Task goal:
What lines below mention the word "Candidate"? Copy each one.

[Data records]

§ §

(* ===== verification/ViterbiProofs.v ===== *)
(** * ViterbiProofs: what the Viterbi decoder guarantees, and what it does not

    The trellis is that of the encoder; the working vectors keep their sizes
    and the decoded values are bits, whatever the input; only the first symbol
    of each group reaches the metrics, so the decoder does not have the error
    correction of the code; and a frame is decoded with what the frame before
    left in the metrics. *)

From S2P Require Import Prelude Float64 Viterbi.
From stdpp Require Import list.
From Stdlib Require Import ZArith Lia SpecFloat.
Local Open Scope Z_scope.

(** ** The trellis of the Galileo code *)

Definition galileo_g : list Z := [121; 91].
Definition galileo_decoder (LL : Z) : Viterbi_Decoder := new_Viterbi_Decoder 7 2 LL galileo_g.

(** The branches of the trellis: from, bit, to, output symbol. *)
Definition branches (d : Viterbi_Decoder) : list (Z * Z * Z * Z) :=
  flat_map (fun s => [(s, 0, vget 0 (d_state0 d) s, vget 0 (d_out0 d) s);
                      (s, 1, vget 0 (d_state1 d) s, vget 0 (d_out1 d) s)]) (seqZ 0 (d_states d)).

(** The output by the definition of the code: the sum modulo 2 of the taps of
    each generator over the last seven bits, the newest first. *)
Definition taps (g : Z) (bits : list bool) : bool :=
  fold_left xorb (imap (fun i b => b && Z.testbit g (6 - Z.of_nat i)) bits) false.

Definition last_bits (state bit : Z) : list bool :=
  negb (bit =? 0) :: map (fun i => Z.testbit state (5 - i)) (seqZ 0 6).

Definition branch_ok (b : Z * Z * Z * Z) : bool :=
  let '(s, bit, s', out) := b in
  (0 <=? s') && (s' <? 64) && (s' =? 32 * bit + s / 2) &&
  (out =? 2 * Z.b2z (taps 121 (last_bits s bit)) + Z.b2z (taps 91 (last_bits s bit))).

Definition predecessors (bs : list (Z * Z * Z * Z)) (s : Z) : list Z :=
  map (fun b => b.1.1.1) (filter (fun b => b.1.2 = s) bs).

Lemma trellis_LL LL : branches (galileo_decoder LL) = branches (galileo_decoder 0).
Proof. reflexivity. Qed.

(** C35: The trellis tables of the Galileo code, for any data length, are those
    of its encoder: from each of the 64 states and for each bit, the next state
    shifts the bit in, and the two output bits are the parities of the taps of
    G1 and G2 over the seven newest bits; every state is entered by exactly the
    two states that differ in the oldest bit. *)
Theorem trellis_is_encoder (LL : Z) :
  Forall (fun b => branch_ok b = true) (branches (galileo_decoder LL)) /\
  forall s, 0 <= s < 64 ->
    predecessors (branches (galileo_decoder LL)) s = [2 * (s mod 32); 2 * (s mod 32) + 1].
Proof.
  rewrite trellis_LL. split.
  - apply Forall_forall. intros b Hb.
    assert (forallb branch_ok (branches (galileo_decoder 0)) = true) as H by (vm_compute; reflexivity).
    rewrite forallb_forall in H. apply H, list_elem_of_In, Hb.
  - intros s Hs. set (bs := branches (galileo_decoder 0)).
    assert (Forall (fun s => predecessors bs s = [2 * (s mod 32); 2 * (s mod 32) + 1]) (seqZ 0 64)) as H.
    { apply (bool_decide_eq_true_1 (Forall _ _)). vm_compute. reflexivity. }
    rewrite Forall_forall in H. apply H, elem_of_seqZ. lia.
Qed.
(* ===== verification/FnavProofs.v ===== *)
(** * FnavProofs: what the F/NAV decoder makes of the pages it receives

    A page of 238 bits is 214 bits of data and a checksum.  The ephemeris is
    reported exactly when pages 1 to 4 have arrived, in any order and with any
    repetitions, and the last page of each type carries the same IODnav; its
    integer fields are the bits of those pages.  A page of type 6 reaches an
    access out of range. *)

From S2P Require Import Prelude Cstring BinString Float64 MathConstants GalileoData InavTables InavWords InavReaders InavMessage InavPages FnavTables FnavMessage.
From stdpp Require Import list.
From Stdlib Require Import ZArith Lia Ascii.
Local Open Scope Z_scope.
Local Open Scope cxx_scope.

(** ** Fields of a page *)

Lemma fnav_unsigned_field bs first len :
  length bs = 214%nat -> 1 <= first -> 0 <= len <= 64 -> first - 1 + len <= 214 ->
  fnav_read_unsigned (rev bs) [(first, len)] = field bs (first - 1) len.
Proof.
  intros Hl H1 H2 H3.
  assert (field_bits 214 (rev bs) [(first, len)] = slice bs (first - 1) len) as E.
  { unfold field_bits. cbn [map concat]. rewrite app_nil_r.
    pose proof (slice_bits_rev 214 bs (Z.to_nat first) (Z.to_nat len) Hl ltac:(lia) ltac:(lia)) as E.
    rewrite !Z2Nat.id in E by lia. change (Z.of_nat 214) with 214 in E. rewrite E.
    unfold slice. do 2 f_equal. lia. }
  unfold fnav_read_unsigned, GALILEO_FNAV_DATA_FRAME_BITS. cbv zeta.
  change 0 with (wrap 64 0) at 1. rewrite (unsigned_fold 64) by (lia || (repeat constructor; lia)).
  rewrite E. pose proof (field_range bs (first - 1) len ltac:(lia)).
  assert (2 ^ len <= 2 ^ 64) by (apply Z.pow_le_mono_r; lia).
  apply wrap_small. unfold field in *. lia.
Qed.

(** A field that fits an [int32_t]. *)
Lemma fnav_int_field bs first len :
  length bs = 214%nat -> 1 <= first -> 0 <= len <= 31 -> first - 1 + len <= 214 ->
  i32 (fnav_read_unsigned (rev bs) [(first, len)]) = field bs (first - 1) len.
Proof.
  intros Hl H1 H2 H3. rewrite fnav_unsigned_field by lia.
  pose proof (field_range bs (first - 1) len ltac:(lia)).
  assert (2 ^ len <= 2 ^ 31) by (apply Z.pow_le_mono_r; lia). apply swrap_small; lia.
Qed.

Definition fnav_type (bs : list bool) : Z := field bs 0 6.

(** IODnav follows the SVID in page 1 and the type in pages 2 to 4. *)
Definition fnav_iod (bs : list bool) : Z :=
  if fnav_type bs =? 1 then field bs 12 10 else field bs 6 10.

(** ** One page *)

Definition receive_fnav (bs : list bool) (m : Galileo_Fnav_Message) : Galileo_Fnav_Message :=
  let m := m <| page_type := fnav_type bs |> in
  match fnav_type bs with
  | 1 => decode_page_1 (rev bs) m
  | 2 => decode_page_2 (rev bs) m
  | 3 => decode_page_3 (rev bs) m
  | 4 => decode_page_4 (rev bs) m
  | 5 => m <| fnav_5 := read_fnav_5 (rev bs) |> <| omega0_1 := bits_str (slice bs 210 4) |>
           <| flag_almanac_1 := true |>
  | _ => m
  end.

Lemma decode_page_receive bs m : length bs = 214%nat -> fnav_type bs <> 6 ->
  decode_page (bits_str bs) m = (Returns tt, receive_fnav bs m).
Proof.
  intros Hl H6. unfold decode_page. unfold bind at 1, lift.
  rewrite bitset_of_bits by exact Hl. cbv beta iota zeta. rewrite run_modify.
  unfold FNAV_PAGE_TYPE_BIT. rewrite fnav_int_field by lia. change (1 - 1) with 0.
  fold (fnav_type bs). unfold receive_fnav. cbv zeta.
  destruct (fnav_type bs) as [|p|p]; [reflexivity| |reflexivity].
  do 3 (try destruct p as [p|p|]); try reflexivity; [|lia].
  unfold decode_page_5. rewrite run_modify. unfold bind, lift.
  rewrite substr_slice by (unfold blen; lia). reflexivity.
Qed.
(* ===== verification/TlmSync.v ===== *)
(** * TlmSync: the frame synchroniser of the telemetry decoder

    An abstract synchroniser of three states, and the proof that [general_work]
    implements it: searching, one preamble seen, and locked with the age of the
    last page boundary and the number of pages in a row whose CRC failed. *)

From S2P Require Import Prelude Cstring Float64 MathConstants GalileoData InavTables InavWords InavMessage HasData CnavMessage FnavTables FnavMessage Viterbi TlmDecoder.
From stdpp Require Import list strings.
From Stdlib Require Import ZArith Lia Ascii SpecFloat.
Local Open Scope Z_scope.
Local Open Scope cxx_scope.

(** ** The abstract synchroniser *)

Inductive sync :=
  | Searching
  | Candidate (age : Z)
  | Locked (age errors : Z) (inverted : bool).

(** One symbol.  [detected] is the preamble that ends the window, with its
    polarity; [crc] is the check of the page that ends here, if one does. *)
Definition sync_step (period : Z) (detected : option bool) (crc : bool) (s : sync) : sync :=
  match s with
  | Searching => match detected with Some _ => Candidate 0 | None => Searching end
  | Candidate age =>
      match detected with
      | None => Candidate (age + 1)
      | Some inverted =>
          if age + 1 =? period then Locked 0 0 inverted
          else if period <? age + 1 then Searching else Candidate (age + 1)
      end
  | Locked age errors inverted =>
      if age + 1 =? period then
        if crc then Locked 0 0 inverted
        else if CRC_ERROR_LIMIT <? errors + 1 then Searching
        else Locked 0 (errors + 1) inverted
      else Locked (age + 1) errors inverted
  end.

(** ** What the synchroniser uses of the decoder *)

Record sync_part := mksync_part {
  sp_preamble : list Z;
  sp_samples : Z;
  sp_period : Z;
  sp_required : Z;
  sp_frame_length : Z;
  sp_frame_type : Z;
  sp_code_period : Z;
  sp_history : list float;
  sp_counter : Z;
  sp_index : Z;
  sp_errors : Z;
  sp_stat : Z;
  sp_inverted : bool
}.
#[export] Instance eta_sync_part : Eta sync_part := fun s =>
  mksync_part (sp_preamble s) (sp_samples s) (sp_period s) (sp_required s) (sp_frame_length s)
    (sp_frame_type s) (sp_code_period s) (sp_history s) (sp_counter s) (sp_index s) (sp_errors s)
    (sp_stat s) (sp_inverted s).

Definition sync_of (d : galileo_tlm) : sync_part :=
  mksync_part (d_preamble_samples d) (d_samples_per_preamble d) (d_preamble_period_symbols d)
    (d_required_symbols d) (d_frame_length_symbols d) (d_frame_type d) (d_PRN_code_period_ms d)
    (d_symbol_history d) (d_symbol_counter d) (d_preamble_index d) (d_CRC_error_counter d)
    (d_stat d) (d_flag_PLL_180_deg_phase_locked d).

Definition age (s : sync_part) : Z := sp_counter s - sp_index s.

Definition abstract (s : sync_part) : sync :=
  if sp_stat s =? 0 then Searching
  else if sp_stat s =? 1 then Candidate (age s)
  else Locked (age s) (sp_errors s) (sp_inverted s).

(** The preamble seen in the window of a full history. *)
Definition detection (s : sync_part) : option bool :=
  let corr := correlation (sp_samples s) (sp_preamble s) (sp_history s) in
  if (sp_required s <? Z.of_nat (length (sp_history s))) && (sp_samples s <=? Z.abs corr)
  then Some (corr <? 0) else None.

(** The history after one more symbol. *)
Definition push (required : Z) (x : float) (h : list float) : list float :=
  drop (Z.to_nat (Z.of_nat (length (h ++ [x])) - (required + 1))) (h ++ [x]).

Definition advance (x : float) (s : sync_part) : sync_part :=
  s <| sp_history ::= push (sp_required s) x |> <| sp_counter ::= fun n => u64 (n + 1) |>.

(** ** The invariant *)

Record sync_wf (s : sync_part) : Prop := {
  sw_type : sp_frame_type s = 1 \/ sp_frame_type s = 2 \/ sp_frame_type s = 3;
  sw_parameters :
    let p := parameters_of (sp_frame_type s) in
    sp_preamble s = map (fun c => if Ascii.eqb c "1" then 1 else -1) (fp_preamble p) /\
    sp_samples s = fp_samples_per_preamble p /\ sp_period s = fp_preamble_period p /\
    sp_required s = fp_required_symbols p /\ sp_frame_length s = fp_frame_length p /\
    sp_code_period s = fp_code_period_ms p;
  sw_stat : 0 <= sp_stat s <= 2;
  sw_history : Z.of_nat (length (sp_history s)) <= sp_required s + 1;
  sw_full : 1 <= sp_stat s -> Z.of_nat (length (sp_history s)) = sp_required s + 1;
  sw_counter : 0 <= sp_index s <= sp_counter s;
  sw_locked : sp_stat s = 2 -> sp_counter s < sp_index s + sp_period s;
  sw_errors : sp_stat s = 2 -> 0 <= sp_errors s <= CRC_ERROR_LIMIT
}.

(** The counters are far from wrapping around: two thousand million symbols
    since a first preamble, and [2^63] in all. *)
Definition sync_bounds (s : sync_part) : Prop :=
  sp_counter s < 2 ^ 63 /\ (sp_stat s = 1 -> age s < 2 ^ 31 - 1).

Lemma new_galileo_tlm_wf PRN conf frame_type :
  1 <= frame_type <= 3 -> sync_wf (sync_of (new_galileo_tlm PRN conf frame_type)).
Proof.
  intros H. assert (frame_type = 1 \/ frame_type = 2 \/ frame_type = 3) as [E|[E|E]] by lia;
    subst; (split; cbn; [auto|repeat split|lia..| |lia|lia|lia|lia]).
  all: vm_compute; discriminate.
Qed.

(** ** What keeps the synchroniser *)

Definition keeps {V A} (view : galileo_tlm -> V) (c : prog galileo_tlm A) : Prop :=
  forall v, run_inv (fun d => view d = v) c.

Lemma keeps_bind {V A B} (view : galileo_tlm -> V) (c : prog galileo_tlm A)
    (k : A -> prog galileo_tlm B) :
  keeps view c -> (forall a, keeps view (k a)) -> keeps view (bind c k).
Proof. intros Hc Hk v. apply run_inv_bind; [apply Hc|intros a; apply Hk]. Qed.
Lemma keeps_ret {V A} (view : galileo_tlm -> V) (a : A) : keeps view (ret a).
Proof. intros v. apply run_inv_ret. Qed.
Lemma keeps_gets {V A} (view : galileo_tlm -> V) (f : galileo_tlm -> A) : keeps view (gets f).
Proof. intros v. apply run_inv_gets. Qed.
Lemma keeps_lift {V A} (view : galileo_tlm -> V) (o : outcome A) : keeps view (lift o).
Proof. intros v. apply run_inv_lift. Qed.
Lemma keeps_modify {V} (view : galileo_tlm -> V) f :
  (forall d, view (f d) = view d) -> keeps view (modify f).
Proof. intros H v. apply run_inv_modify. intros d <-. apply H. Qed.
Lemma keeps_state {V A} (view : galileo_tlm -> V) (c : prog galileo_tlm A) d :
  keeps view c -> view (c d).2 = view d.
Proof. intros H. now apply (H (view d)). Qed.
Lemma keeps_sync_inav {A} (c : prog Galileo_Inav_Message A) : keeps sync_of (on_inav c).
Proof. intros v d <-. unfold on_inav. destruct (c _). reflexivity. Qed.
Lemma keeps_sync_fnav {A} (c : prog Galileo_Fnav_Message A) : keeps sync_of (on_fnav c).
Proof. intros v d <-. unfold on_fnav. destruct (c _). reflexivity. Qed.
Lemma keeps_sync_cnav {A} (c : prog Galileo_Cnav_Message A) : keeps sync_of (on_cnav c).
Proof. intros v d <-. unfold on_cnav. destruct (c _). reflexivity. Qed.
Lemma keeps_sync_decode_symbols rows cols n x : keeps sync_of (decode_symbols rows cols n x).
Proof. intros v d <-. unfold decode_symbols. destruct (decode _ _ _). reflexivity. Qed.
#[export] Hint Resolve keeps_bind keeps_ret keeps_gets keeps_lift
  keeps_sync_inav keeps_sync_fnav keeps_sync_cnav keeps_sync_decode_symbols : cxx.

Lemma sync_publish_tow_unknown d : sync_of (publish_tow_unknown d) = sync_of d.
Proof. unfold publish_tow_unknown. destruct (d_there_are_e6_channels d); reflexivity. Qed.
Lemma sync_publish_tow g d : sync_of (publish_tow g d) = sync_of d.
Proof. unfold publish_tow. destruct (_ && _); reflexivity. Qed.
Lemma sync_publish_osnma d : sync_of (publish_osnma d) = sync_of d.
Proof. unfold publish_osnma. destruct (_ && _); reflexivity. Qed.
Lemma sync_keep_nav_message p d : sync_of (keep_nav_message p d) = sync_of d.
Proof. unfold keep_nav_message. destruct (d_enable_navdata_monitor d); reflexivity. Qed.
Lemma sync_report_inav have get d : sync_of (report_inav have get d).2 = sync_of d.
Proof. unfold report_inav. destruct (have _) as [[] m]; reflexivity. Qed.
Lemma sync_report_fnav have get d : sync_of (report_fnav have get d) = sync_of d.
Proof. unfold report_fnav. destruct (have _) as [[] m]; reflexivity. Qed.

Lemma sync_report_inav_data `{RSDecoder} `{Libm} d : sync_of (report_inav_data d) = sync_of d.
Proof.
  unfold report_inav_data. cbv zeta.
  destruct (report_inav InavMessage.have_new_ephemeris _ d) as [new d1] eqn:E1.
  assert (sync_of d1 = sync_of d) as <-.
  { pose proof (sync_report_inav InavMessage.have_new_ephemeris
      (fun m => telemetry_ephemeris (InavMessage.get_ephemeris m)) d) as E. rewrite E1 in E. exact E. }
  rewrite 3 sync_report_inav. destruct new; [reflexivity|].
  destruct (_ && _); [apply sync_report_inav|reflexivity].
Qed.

§ §

Result of this task:
  | Candidate (age : Z)
  | Searching => match detected with Some _ => Candidate 0 | None => Searching end
  | Candidate age =>
      | None => Candidate (age + 1)
          else if period <? age + 1 then Searching else Candidate (age + 1)
  else if sp_stat s =? 1 then Candidate (age s)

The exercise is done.